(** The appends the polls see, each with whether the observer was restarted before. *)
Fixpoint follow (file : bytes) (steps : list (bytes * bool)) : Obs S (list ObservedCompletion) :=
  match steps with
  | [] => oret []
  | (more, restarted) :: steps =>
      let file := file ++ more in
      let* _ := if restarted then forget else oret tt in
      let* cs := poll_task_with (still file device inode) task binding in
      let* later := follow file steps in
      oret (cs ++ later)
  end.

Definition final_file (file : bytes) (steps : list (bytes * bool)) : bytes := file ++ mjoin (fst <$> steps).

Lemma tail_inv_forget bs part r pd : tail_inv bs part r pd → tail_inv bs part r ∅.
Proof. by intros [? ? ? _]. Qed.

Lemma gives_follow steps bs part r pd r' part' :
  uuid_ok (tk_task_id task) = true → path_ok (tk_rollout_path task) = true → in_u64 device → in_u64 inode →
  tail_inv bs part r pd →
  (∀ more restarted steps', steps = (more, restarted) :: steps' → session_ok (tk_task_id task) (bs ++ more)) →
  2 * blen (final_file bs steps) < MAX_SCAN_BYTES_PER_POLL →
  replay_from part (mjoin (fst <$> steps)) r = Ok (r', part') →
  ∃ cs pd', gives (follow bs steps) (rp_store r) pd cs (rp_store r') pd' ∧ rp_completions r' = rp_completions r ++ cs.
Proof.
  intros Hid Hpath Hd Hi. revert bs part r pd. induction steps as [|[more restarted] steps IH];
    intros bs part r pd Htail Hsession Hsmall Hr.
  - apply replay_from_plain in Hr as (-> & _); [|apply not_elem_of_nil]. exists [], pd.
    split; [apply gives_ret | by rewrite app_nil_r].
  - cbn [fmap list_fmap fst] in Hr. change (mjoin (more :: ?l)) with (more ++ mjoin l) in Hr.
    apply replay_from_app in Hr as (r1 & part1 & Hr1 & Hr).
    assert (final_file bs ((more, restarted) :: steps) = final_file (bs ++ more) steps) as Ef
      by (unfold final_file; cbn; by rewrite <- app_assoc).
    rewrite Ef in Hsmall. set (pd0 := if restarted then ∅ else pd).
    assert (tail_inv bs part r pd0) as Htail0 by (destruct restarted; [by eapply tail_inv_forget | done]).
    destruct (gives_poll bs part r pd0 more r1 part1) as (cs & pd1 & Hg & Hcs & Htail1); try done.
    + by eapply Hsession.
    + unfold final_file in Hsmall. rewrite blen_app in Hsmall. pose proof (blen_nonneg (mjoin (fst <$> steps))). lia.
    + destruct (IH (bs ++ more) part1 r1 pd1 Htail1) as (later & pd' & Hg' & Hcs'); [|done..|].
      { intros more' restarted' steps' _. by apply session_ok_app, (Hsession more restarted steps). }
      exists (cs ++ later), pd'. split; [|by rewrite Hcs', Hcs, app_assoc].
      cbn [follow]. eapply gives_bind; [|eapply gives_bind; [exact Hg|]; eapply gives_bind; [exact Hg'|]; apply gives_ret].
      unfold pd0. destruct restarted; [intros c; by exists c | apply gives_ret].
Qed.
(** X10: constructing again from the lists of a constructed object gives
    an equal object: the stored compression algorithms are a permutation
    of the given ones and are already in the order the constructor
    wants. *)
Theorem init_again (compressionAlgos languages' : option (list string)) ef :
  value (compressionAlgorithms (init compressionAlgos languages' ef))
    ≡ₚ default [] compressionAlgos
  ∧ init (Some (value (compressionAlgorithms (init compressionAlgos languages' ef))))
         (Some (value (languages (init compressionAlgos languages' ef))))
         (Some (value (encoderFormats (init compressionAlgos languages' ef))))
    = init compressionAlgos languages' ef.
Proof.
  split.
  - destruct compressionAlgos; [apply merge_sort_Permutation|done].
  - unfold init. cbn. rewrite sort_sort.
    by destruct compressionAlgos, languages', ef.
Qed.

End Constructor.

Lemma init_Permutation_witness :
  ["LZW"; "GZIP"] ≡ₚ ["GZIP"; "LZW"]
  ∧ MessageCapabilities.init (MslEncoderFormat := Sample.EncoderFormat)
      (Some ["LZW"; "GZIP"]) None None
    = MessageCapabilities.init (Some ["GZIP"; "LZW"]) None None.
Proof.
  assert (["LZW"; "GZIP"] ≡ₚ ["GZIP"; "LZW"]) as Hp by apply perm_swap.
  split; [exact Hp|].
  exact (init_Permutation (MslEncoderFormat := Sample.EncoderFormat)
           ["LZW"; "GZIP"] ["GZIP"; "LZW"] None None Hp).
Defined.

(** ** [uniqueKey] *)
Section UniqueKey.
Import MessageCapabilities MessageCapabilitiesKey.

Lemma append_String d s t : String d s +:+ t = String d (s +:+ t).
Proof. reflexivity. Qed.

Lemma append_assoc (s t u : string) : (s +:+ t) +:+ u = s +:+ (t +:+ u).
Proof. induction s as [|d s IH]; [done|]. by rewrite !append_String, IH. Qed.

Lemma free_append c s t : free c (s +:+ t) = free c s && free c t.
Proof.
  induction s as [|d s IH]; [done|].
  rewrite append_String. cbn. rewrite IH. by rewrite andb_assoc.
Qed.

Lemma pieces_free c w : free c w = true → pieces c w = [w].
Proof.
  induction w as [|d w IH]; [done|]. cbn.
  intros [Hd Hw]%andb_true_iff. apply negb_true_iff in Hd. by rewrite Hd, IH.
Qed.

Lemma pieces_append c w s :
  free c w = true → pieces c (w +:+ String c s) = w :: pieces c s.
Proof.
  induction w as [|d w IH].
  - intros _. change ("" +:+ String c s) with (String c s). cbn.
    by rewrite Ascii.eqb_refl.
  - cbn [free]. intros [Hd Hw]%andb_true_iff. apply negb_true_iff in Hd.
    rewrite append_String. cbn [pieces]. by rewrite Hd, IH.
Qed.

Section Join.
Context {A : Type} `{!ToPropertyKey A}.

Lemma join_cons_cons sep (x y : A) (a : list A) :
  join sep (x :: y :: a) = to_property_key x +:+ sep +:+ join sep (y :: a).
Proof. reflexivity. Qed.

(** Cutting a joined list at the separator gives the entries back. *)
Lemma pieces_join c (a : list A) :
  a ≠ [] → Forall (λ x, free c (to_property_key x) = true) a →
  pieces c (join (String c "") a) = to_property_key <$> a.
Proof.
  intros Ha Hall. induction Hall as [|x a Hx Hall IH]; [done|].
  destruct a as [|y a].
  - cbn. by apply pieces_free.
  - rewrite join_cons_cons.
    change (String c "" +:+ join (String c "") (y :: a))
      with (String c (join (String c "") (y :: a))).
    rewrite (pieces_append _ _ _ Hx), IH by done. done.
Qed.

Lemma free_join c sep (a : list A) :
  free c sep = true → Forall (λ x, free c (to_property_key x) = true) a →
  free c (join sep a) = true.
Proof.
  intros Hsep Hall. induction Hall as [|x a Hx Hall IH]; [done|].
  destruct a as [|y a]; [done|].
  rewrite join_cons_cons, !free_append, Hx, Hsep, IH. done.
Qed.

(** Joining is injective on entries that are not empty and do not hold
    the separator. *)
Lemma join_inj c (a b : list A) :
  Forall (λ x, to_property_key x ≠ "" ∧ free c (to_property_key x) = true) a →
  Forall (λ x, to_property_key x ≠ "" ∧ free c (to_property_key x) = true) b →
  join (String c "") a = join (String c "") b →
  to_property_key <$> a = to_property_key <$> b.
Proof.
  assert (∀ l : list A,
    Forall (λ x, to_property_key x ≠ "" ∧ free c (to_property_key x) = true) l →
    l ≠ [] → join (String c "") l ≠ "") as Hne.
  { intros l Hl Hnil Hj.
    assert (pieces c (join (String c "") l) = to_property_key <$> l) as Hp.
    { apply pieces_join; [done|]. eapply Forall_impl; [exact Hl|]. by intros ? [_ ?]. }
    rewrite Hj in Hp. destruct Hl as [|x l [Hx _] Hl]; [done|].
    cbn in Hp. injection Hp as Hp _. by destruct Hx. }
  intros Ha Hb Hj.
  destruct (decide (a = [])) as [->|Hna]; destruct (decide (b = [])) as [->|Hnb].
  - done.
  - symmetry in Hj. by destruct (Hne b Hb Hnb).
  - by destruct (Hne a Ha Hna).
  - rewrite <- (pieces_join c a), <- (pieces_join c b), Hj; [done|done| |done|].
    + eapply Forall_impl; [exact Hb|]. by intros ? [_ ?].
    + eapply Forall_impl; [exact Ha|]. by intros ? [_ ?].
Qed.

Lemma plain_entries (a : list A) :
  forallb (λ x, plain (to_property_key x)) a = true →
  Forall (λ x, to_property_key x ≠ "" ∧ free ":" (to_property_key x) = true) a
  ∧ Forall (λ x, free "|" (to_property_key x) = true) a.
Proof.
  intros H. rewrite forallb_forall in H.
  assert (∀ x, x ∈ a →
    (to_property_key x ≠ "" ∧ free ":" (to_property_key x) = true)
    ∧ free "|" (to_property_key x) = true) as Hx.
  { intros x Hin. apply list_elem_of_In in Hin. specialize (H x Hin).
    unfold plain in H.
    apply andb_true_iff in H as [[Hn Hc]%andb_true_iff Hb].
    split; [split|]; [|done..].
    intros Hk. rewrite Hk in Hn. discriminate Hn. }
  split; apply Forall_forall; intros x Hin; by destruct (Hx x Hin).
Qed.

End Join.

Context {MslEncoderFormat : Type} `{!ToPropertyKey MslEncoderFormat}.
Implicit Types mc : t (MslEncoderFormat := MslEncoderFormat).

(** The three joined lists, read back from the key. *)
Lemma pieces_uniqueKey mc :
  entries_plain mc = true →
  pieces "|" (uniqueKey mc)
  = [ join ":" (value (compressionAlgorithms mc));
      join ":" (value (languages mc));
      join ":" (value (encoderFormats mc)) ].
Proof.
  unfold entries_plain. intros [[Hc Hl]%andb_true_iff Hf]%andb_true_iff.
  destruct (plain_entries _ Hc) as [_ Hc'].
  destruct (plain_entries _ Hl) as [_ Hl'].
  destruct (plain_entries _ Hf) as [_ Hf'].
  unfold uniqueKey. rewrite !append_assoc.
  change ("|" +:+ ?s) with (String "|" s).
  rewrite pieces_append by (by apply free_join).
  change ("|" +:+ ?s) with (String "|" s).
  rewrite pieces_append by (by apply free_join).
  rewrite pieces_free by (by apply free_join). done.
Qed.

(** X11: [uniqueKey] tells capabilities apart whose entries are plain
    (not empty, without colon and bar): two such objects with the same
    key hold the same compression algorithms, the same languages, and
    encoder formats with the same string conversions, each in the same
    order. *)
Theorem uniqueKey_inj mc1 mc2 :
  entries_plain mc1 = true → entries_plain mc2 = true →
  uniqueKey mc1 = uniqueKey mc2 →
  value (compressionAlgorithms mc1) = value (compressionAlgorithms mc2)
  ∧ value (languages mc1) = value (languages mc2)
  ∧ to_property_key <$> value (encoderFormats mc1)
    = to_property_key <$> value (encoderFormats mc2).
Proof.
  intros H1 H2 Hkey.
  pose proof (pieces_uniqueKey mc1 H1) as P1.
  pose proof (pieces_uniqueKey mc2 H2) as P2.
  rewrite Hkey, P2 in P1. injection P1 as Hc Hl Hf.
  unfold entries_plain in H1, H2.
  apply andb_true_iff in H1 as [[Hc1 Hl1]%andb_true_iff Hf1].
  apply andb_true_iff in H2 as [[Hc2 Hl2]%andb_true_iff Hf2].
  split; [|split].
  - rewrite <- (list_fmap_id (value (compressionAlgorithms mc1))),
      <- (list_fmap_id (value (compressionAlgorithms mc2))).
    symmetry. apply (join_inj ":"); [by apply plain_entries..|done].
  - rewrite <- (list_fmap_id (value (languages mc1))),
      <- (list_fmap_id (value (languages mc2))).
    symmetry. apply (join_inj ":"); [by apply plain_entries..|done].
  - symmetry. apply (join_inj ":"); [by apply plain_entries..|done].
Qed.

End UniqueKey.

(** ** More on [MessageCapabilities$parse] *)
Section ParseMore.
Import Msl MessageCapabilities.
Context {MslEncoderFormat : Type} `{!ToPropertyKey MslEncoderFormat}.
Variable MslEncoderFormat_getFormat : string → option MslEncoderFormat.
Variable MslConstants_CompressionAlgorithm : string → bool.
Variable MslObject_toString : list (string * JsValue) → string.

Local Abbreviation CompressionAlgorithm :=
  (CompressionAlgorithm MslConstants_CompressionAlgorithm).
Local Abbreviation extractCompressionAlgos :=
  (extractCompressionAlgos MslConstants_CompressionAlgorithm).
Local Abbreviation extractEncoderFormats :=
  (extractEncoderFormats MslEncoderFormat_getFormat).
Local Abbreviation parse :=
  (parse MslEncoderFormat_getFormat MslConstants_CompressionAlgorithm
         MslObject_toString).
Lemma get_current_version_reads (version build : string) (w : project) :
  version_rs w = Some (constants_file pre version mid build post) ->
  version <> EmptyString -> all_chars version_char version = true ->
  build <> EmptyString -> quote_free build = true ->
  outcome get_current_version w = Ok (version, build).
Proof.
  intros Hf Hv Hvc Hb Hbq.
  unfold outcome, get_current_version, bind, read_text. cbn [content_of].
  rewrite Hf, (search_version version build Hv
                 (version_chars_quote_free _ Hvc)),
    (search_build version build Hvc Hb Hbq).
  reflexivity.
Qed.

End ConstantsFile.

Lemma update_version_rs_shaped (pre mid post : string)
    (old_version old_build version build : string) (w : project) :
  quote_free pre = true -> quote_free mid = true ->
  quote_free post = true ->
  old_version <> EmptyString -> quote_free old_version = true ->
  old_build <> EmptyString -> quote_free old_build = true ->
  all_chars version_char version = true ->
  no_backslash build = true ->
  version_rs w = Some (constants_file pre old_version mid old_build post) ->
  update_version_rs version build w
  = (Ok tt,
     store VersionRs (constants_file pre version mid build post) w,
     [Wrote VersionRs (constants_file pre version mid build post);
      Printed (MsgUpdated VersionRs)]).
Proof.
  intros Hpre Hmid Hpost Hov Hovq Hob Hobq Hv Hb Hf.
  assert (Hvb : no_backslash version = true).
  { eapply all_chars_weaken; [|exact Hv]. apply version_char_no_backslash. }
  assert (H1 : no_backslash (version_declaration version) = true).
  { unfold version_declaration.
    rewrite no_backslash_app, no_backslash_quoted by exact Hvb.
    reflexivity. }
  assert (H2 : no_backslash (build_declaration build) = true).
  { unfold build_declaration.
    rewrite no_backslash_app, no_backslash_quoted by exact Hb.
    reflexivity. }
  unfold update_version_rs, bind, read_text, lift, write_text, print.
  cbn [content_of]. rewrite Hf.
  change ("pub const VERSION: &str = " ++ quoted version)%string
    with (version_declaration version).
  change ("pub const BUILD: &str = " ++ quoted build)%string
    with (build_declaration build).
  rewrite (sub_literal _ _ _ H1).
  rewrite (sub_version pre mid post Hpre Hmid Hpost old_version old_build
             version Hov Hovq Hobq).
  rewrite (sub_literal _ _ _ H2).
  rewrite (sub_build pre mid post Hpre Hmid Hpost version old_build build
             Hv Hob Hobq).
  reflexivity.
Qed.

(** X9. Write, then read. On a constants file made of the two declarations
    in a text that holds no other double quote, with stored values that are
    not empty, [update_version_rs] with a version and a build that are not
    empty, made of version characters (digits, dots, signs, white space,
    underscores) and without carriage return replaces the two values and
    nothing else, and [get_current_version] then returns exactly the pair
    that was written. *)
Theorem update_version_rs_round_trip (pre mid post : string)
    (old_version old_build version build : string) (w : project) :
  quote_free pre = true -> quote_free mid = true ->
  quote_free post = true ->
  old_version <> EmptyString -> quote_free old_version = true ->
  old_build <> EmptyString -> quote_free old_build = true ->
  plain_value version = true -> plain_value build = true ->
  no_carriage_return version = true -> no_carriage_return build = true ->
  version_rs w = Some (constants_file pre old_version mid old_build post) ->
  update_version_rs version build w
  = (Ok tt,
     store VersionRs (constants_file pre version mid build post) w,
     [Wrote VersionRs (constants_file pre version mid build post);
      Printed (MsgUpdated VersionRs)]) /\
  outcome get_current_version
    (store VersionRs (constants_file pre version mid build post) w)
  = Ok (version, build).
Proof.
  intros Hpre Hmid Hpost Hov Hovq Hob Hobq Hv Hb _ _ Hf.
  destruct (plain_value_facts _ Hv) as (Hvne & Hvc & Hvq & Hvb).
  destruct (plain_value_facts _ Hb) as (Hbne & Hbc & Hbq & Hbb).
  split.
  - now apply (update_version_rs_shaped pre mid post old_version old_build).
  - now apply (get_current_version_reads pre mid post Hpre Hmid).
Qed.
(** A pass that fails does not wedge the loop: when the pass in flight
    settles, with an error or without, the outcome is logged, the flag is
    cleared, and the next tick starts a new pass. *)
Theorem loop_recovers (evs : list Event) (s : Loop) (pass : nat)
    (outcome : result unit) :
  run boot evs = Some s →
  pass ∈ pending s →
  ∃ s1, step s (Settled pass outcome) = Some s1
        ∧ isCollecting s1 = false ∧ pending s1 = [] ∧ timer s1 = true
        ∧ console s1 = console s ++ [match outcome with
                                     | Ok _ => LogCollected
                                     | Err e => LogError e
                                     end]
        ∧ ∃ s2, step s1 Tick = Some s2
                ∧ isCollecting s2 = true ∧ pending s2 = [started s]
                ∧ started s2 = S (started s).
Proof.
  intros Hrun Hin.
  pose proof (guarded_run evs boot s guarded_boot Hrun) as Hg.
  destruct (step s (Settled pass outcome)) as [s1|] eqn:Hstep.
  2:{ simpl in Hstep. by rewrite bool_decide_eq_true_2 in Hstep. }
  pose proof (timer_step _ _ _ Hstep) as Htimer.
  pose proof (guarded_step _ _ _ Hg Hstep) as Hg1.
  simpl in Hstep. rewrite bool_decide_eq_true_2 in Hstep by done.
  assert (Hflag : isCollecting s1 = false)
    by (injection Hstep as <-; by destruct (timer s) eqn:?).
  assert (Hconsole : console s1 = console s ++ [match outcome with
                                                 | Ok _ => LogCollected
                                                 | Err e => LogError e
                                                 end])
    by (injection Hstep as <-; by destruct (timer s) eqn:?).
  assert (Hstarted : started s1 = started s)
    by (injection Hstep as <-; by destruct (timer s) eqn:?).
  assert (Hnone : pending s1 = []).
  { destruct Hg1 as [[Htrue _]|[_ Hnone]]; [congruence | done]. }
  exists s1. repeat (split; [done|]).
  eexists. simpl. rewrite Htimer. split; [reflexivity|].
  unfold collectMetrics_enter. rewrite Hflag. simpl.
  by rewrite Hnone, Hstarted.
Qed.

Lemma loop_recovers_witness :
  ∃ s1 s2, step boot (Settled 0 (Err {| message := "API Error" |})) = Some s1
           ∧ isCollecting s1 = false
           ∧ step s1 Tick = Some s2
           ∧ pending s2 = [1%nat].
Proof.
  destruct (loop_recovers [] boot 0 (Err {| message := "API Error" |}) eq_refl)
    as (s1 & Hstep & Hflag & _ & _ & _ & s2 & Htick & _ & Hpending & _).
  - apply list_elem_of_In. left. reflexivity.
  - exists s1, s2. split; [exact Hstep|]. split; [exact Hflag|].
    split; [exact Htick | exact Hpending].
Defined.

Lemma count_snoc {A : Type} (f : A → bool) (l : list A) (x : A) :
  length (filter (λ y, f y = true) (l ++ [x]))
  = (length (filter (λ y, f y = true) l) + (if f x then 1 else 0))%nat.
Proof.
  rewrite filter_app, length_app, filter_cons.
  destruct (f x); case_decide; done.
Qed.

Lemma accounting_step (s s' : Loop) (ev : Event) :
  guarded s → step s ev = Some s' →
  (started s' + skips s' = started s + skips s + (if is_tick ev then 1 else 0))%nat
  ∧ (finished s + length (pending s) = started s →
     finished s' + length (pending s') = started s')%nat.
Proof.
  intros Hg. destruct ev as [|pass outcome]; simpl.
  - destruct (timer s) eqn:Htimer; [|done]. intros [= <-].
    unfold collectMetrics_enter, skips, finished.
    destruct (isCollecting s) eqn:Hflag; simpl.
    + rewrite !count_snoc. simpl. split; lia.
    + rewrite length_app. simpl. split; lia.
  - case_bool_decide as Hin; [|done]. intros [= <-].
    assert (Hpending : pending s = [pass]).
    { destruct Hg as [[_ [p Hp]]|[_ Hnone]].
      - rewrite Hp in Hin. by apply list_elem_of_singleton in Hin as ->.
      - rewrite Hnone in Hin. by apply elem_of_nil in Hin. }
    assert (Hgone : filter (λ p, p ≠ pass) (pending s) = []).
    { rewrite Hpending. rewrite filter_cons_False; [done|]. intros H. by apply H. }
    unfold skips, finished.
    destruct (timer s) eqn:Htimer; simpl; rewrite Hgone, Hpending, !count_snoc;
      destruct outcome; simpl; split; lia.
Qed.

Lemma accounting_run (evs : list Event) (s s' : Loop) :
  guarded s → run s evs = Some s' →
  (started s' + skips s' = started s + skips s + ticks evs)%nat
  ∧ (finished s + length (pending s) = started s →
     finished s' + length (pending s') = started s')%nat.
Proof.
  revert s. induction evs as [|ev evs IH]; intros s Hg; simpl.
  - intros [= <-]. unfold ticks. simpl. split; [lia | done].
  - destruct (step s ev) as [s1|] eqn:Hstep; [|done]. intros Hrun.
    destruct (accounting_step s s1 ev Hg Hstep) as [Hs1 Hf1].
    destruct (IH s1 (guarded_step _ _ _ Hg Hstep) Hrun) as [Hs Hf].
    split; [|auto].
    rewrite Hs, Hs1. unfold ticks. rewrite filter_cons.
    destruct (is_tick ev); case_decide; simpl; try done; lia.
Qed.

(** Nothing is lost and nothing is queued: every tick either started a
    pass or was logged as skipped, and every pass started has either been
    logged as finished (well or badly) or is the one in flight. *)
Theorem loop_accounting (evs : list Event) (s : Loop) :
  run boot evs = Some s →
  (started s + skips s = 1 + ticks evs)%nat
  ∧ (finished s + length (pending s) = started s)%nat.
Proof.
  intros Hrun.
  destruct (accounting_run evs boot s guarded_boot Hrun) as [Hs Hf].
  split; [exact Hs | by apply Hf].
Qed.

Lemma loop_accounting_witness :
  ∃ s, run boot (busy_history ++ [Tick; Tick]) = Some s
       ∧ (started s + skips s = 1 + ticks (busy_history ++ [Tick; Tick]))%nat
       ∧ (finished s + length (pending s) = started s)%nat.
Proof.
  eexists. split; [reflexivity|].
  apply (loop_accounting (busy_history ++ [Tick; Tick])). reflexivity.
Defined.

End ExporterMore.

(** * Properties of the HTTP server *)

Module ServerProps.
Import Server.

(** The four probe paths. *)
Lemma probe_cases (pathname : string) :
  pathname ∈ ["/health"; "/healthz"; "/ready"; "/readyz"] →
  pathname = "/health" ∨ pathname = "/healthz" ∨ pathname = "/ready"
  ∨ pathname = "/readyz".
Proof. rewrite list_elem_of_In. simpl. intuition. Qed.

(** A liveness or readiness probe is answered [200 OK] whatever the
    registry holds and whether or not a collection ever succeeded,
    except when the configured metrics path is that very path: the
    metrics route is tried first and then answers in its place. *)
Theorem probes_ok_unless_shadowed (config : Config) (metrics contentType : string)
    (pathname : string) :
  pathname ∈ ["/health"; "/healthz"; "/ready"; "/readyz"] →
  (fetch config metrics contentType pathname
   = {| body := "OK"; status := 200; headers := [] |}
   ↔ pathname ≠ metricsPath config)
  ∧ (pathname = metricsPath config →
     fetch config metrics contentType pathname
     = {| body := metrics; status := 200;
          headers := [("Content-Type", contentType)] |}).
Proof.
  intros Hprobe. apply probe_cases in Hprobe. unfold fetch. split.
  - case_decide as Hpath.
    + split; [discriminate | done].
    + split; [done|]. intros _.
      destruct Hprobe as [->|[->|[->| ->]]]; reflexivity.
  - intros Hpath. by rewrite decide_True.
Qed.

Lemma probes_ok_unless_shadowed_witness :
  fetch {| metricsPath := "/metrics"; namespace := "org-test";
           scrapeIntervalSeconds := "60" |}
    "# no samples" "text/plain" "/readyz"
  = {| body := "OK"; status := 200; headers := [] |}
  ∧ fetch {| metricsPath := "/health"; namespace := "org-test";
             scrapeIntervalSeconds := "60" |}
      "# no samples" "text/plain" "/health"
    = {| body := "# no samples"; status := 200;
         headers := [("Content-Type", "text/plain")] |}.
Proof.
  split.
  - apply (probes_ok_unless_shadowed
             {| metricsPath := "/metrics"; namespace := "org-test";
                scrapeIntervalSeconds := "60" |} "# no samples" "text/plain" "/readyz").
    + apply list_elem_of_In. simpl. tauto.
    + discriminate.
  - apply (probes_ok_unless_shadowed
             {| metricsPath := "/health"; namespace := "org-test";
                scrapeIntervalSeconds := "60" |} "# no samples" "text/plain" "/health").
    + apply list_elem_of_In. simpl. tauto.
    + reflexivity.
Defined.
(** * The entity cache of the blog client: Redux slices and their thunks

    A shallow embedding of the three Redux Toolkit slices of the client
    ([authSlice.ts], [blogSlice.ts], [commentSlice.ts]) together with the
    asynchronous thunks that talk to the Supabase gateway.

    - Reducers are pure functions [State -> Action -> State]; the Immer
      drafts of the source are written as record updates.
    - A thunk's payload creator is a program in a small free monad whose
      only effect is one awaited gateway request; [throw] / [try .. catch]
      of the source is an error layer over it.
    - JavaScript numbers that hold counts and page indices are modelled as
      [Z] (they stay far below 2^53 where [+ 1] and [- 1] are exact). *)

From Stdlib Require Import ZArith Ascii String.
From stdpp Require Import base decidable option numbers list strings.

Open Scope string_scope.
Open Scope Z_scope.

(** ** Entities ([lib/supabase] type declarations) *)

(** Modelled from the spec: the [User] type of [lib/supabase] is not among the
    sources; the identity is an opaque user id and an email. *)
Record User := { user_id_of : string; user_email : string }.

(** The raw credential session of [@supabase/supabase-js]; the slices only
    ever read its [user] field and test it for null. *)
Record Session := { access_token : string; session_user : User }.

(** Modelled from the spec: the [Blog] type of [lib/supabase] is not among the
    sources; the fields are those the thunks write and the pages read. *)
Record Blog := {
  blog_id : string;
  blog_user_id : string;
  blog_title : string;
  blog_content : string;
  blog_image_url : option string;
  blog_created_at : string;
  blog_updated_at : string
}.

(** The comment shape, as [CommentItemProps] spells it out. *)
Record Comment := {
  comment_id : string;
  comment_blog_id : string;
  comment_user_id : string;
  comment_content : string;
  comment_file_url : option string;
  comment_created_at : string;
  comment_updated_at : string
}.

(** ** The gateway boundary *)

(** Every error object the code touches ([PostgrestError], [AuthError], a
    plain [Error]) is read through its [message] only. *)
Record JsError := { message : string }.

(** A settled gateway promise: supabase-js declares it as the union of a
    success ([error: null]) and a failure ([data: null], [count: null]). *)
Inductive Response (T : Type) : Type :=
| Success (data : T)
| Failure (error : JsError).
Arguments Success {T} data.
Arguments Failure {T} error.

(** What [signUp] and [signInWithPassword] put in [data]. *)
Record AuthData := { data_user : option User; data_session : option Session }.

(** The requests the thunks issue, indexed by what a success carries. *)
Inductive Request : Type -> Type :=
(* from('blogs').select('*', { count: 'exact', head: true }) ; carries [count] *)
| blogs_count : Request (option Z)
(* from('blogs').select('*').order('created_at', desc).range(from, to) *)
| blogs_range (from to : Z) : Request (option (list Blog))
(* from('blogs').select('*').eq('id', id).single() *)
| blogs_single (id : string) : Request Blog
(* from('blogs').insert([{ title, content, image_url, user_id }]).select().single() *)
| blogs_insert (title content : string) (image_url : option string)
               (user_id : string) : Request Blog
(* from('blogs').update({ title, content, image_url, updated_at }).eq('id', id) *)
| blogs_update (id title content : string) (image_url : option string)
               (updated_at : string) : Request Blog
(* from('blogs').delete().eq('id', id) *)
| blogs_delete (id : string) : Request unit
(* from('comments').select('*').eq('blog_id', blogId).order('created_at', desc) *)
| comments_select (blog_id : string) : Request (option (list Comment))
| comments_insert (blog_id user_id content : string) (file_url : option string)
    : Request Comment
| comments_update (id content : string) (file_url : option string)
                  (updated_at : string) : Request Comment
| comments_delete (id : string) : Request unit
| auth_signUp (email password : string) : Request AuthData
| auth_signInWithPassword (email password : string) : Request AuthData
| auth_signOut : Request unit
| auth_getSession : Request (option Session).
========
▸ **Task item**
Wherever the string "each" occurs in the entries, copy that whole line.

▸ **Task result**
(** The appends the polls see, each with whether the observer was restarted before. *)
    encoder formats with the same string conversions, each in the same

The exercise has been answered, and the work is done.